(Provided information begins)

(* ===== verification/CacheModel.v ===== *)
(** * Cache policies and backends ([cache/model.py], [cache/backends.py])

    The validated policy, the key of a cached value, the backend port with its
    in-memory implementation and the adapter over the cache Catalog.  The entry
    type [CacheEntry] belongs to Core: its constructor and fields are
    parameters, with the law that the fields are what the constructor was
    given as a separate hypothesis. *)
From S2P Require Import Prelude PyTime Sha256 Canonical Errors OutboxModel Runner.

(** ** [cache/model.py] *)
Inductive SourceVersionStrategy : Type := NONE | EXACT | AT_LEAST.
Inductive CacheOutcome : Type := HIT | MISS | NEGATIVE_HIT | STALE | BYPASS.
#[export] Instance SourceVersionStrategy_eq_dec : EqDecision SourceVersionStrategy.
Proof. solve_decision. Defined.
#[export] Instance CacheOutcome_eq_dec : EqDecision CacheOutcome.
Proof. solve_decision. Defined.

Definition strategy_value (s : SourceVersionStrategy) : string :=
  match s with NONE => "none" | EXACT => "exact" | AT_LEAST => "at-least" end.

Record CachePolicy : Type := MkPolicy {
  cp_source_resource : string;
  cp_cache_resource : string;
  cp_key_fields : list string;
  cp_serializer_id : string;
  cp_schema_fingerprint : string;
  cp_default_ttl : timedelta;
  cp_maximum_ttl : timedelta;
  cp_maximum_staleness : timedelta;
  cp_negative_ttl : option timedelta;
  cp_strategy : SourceVersionStrategy;
  cp_enabled : bool;
  cp_fallback : bool;
  cp_maximum_key_bytes : Z;
}.
(** What a read served from the cache was taken from: the tagged payload of the
    entry, decoded, or the marker of a negative entry ([True], [1] and [1.0] are
    equal in Python). *)
Definition taken_from (e : CacheEntry) (r : CacheRead) : Prop :=
  read_version r = entry_source_version e ∧ read_error r = None ∧
  ((read_outcome r = NEGATIVE_HIT ∧ read_value r = None ∧
    ∃ x, entry_value e = JObj [("$meridian.cache.negative"%string, x)] ∧ x ∈ [JBool true; JInt 1; JFloat "1.0"]) ∨
   (read_outcome r = HIT ∧ ∃ x v, entry_value e = JObj [("$meridian.cache.value"%string, x)] ∧
      decode serializer x = Ok v ∧ read_value r = Some v)).

Lemma equals_negative_inv v :
  equals_negative v = true →
  ∃ x, v = JObj [("$meridian.cache.negative"%string, x)] ∧ x ∈ [JBool true; JInt 1; JFloat "1.0"].
Proof.
  unfold equals_negative. destruct v as [| | | | | |[|[k x] []]]; try done. intros Hv. simplify_bool.
  exists x. split; [|done]. by subst k.
Qed.
Lemma tagged_payload_inv v y :
  tagged_payload serializer v = Ok y →
  ∃ x, v = JObj [("$meridian.cache.value"%string, x)] ∧ decode serializer x = Ok y.
Proof.
  unfold tagged_payload. destruct v as [| | | | | |[|[k x] []]]; try done.
  destruct (String.eqb_spec k VALUE_FIELD) as [->|]; [|done]. intros Hx. by exists x.
Qed.

Lemma cached_hit key required now w r error w' :
  cached policy serializer version_comparator key required now w = (Ok (Some r, error), w') →
  ∃ found w1, cache_get (cp_cache_resource policy) key w = (Ok (Some found), w1) ∧
    reusable (versioned_entry found) required now ∧ taken_from (versioned_entry found) r ∧ error = None.
Proof.
  unfold cached, bind at 1, try_except at 1, bind at 1.
  destruct (cache_get (cp_cache_resource policy) key w) as [[[found|]|e] w1]; cbn; [|done|].
  2:{ destruct (is_exception e); [|done]. unfold bind.
      destruct (record_failure policy "READ_FAILED" e now w1) as [[code|] w2]; [|done]. by destruct (cp_fallback policy). }
  unfold bind at 1. cbn. destruct (valid_entry policy version_comparator (versioned_entry found) required now) as [[]|] eqn:Hv;
    cbn; [|unfold bind; by destruct (delete_quietly _ _ _ _ _) as [[]]|done].
  apply valid_entry_reusable in Hv.
  destruct (equals_negative (entry_value (versioned_entry found))) eqn:Hneg.
  - intros [= <- <- <-]. exists found, w1. split_and!; try done. split_and!; try done. left.
    split_and!; try done. by apply equals_negative_inv.
  - unfold try_except, bind, lift_res.
    destruct (tagged_payload serializer (entry_value (versioned_entry found))) as [v|e] eqn:Hp; cbn.
    + intros [= <- <- <-]. exists found, w1. split_and!; try done. split_and!; try done. right.
      apply tagged_payload_inv in Hp as (x & Hx & Hdec). split; [done|]. by exists x, v.
    + destruct (is_exception e); [|done]. destruct (delete_quietly _ _ _ _ _) as [[]]; [|done].
      by destruct (record_failure _ _ _ _ _) as [[]].
Qed.
End hits.

(** ** Outages *)
Section outages.
Context `{DatetimeParser} `{CacheEntryApi} {W : Type} `{!CacheBackend W} `{EvidenceSink W} `{Flights W}.
Context (policy : CachePolicy) (serializer : CacheSerializer)
  (version_comparator : option (version → version → res bool)) (clock : M W datetime).

(** A computation that may fail, but only with ordinary exceptions. *)
Definition fails_softly {A} (m : M W A) : Prop := ∀ w e w', m w = (Raise e, w') → is_exception e = true.

(** The collaborators of a coordinator whose cache may fail in any way: reads,
    writes and deletes of the backend and the decoder raise what they like, as
    long as it is an ordinary exception; the clock, the sink and the table of
    flights answer.  [times] are the readings of the clock. *)
Record cache_may_fail (times : instant → Prop) : Prop := {
  mf_times t : times t → in_range t = true;
  mf_fallback : cp_fallback policy = true;
  mf_subject : cp_source_resource policy ≠ ""%string;
  mf_get key : fails_softly (cache_get (cp_cache_resource policy) key);
  mf_put e ttl : fails_softly (cache_put (cp_cache_resource policy) e ttl);
  mf_delete key : fails_softly (cache_delete (cp_cache_resource policy) key);
  mf_decode j e : decode serializer j = Raise e → is_exception e = true;
  mf_sink e : succeeds (evidence_record e) (λ _, True);
  mf_clock : succeeds clock (λ t, ∃ cur, ensure_utc t "now" = Ok cur ∧ times cur);
  mf_enter k : succeeds (enter_flight k) (λ _, True);
  mf_wait k : succeeds (wait_flight k) (λ _, True);
  mf_leave k : succeeds (leave_flight k) (λ _, True);
}.

(** An entry of the policy's format that cannot be judged: a timestamp that
    denotes no instant of the calendar, a creation time so late that the maximum
    staleness ends after the calendar, or a comparator that raises. *)
Definition unreadable_time (t : timestamp) : Prop := ∀ i, denotes t i → in_range i = false.
Definition unreadable (required : option version) (e : CacheEntry) : Prop :=
  entry_serializer_id e = cp_serializer_id policy ∧ entry_schema_fingerprint e = cp_schema_fingerprint policy ∧
  (unreadable_time (entry_created_at e) ∨
   (∃ t, entry_expires_at e = Some t ∧ unreadable_time t) ∨
   (∃ t, denotes (entry_created_at e) t ∧ in_range (t + cp_maximum_staleness policy) = false) ∨
   ∃ f c r err, version_comparator = Some f ∧ entry_source_version e = Some c ∧ required = Some r ∧ f c r = Raise err).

(Provided information ends)

Prompt → A single number is the expected answer: how many lines of the records above contain the word "timestamp".

Exercise result → 2